What Happened
If you sold, traded, or exchanged any cryptocurrency on a U.S. exchange during 2025, you are about to receive a new tax form you've never seen before: Form 1099-DA, Digital Asset Proceeds from Broker Transactions. Your exchange is sending a copy to you and an identical copy to the IRS. This is the first year this has ever happened.
The form was created under the Infrastructure Investment and Jobs Act, 2 signed in late 2021. The IRS finalized the reporting regulations in 2024 1 and phased them in: for 2025 transactions, exchanges must report gross proceeds. For 2026 transactions, they must also report cost basis for covered digital assets. The era of crypto as a self-reported, honor-system asset class is over.
A poll of 1,000 American crypto holders by Awaken Tax 3 found that over half are afraid they'll face IRS penalties this year. The fear isn't unfounded — under 20% of crypto holders currently report their transactions accurately. The IRS now has the data to close that gap.
Why It Matters
The 1099-DA doesn't just create a tax filing obligation. It creates a surveillance architecture. Every trade on a regulated exchange now generates a government record tying your identity to specific transaction amounts, dates, and digital assets. That data sits in IRS systems indefinitely. It can be cross-referenced with chain analysis. It can be subpoenaed. It persists whether you file accurately or not.
The practical impact goes beyond tax compliance. If you've ever sent Bitcoin from cold storage to Coinbase to sell, Coinbase doesn't know your original acquisition price. They'll report proceeds but not your actual cost basis — meaning the IRS receives an incomplete picture that may look like 100% profit. Coinbase has publicly acknowledged this problem. The onus falls entirely on you to file Form 8949 with your actual basis.
Starting January 1, 2025, the IRS eliminated the universal wallet method 4 — which let you treat similar digital assets across all accounts as a single pool for cost basis calculations. You must now calculate basis on a wallet-by-wallet, account-by-account basis. If you moved Bitcoin between wallets before selling, your basis tracking just became substantially more complex.

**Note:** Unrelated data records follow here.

(* ===== verification/ShardLinear.v ===== *)
(** * The sharded service is linearizable

    Runs of [ShardSystem] from the start: the invariant of [ShardSafety] holds in
    them, the servers together are one store ([shardkv_one_store]), and the histories
    the clients of the tests record are linearizable ([shardkv_linearizable]). *)

From S2P Require Import Prelude Bitset Porcupine LinkedList Linearize LinearSearch LinearCheck Histories LinearVerdict KvModel Recording.
From S2P Require Import LabGob Persister Raft RaftLog RaftState RaftApi Dedup Clerk ShardCtrler Rebalance CtrlerState ShardKV Migration.
From S2P Require Import ShardService ShardGroups ShardReplicas ShardSystem ShardSafety.

Section runs.
Context `{!Gob SnapshotState} (ords : nat → Order) (Hords : ∀ n, valid_order (ords n)) (address : string → Z * Z).
#[local] Notation Server := (ShardKV Peer).
Implicit Types (op : Op) (skv : Server) (srv : Z * Z) (w : World).

(** ** What a step adds *)

Lemma startActions_frame srv acts w :
  let w' := foldl (startAction srv) w acts in
  configs w' = configs w ∧ requests w' = requests w ∧ seq w' = seq w ∧ users w' = users w ∧ commits w' = commits w.
Proof.
  revert w. induction acts as [|a acts IH]; intros w; [done|]. cbn. destruct (IH (startAction srv w a)) as (-> & -> & -> & -> & ->).
  by destruct a.
Qed.

Lemma respond_frame srv op o w :
  let w' := respond srv op o w in
  configs w' = configs w ∧ requests w' = requests w ∧ seq w' = seq w ∧ users w' = users w ∧ commits w' = commits w.
Proof. by destruct o. Qed.

(** How the parts the clients and the controller see may change. *)
Inductive changes w w' : Prop :=
  | ch_same : configs w' = configs w → requests w' = requests w → seq w' = seq w → users w' = users w → commits w' = commits w → changes w w'
  | ch_commit x : configs w' = configs w → requests w' = requests w → seq w' = seq w → users w' = users w → commits w' = commits w ++ [x] → changes w w'
  | ch_control ord cop : valid_order ord → ShardCtrler.execute ord cop (configs w) = Some (configs w') →
      requests w' = requests w → seq w' = seq w → users w' = users w → commits w' = commits w → changes w w'
  | ch_user ev : clientOnly ev = true → clientStep ev (users w) = Some (users w') →
      configs w' = configs w → requests w' = requests w → seq w' = seq w → commits w' = commits w → changes w w'
  | ch_issue op : clerk_op op → reqno op = seq w + 1 → clientStep (CIssue op) (users w) = Some (users w') →
      configs w' = configs w → requests w' = op :: requests w → seq w' = seq w + 1 → commits w' = commits w → changes w w'
  | ch_answer op out : (op, out) ∈ answers w → clientStep (CAnswer op out) (users w) = Some (users w') →
      configs w' = configs w → requests w' = requests w → seq w' = seq w → commits w' = commits w → changes w w'.

Lemma step_changes ord ev w w' : valid_order ord → step address ord ev w = Some w' → changes w w'.
Proof.
  intros HO HS. destruct ev as [ev|op|srv op|k [j|]|op out|op|srv l t sz|srv k|srv|srv|srv src|srv|srv seen|srv|k name|k|k|srv nums];
    cbn [step] in HS.
  - destruct (clientOnly ev) eqn:Hcl; [|done]. inv_bind HS. injection HS as <-. by eapply ch_user.
  - destruct (decide _) as [(Hcl & Hn & _)|]; [|done]. inv_bind HS. injection HS as <-. by eapply ch_issue.
  - destruct (decide _); [|done]. inv_bind HS. inv_bind HS. destruct x0 as [skv o]. injection HS as <-.
    destruct (respond_frame srv op o (setServer srv skv w)) as (? & ? & ? & ? & ?). by apply ch_same.
  - inv_bind HS. destruct x as [[srv op] ch]. inv_bind HS. destruct x as [[srv' ch'] res]. destruct (decide _); [|done].
    inv_bind HS. destruct (resume op (Some res) x) as [skv o]. injection HS as <-. by destruct o; apply ch_same.
  - inv_bind HS. destruct x as [[srv op] ch]. inv_bind HS. destruct (resume op None x) as [skv o]. injection HS as <-.
    by destruct o; apply ch_same.
  - destruct (decide _) as [Ha|]; [|done]. inv_bind HS. injection HS as <-. by eapply ch_answer.
  - inv_bind HS. injection HS as <-. by eapply ch_control.
  - inv_bind HS. injection HS as <-. by apply ch_same.
  - inv_bind HS. inv_bind HS. injection HS as <-. by eapply ch_commit.
  - inv_bind HS. inv_bind HS. inv_bind HS. destruct x1. injection HS as <-. by apply ch_same.
  - inv_bind HS. inv_bind HS. injection HS as <-. by apply ch_same.
  - destruct (decide _); [|done]. inv_bind HS. inv_bind HS. inv_bind HS. destruct x1. inv_bind HS. destruct x1. injection HS as <-.
    by apply ch_same.
  - inv_bind HS. inv_bind HS. injection HS as <-. by apply ch_same.
  - inv_bind HS. inv_bind HS. injection HS as <-. by apply ch_same.
  - inv_bind HS. inv_bind HS. injection HS as <-. destruct (startActions_frame srv x0 w) as (? & ? & ? & ? & ?). by apply ch_same.
  - inv_bind HS. destruct x as [[srv names] args]. destruct (decide _); [|done]. inv_bind HS.
    destruct (pr_Success _); injection HS as <-; by apply ch_same.
  - inv_bind HS. destruct x as [[srv names] args]. inv_bind HS. destruct (negb _); [|done]. injection HS as <-. by apply ch_same.
  - inv_bind HS. destruct x as [srv op]. inv_bind HS. inv_bind HS. destruct x0. injection HS as <-. by apply ch_same.
  - inv_bind HS. injection HS as <-. by apply ch_same.
Qed.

For long-term holders who have accumulated Bitcoin across multiple exchanges and self-custody wallets over years, this change creates a serious record-keeping burden. The IRS published Revenue Procedure 2024-28 to allow taxpayers to allocate unused basis to specific wallets as of January 1, 2025, but most holders don't know this exists.
The IRS hasn't been subtle about this. Standardized reporting makes audits more efficient. When the IRS can automatically compare what Coinbase reports against what you file, discrepancies are flagged by software, not by humans. The cost of enforcement drops. The probability of detection rises. The IRS has been actively targeting crypto tax evasion for years — the 1099-DA gives them the data to scale that effort.
Businesses that receive more than $10,000 in cryptocurrency must also file Form 8300, the same form required for cash transactions over that threshold. The Treasury has paused enforcement until final regulations are issued, but the reporting obligation exists in law.
What This Means for You
Start with your records. If you've been trading on exchanges, download your complete transaction history now — before the 1099-DA arrives. Cross-reference it with your own records. Identify any gaps between what the exchange knows and what actually happened (transfers from cold storage, gifts, peer-to-peer purchases). You need to patch what the 1099-DA gets wrong.
Use dedicated crypto tax software. Tools like Koinly, CoinTracker, and Awaken Tax can import exchange histories and help calculate basis across wallets. This is no longer optional for anyone with more than a handful of trades. The cost of the software is trivial compared to the cost of an IRS notice.
Understand what exchanges don't report. Staking rewards, certain DeFi transactions, and non-custodial activity are currently exempt from 1099-DA reporting under IRS Notice 2024-57. But they're still taxable. The absence of a form doesn't equal the absence of an obligation. Keep your own records of everything.
What to Watch
The IRS has extended transitional relief — reducing penalties for brokers who make good-faith efforts to file correctly in 2026. Expect late or corrected 1099-DAs to arrive through the spring. Don't file your return the day your first 1099-DA arrives. Wait for all forms and reconcile against your records.
Also watch for the 2027 backup withholding requirement. If you haven't submitted Form W-9 to your exchange by then, your exchange may be required to withhold a portion of your proceeds and send it directly to the IRS. Get your tax information current with every exchange you use — now, not later.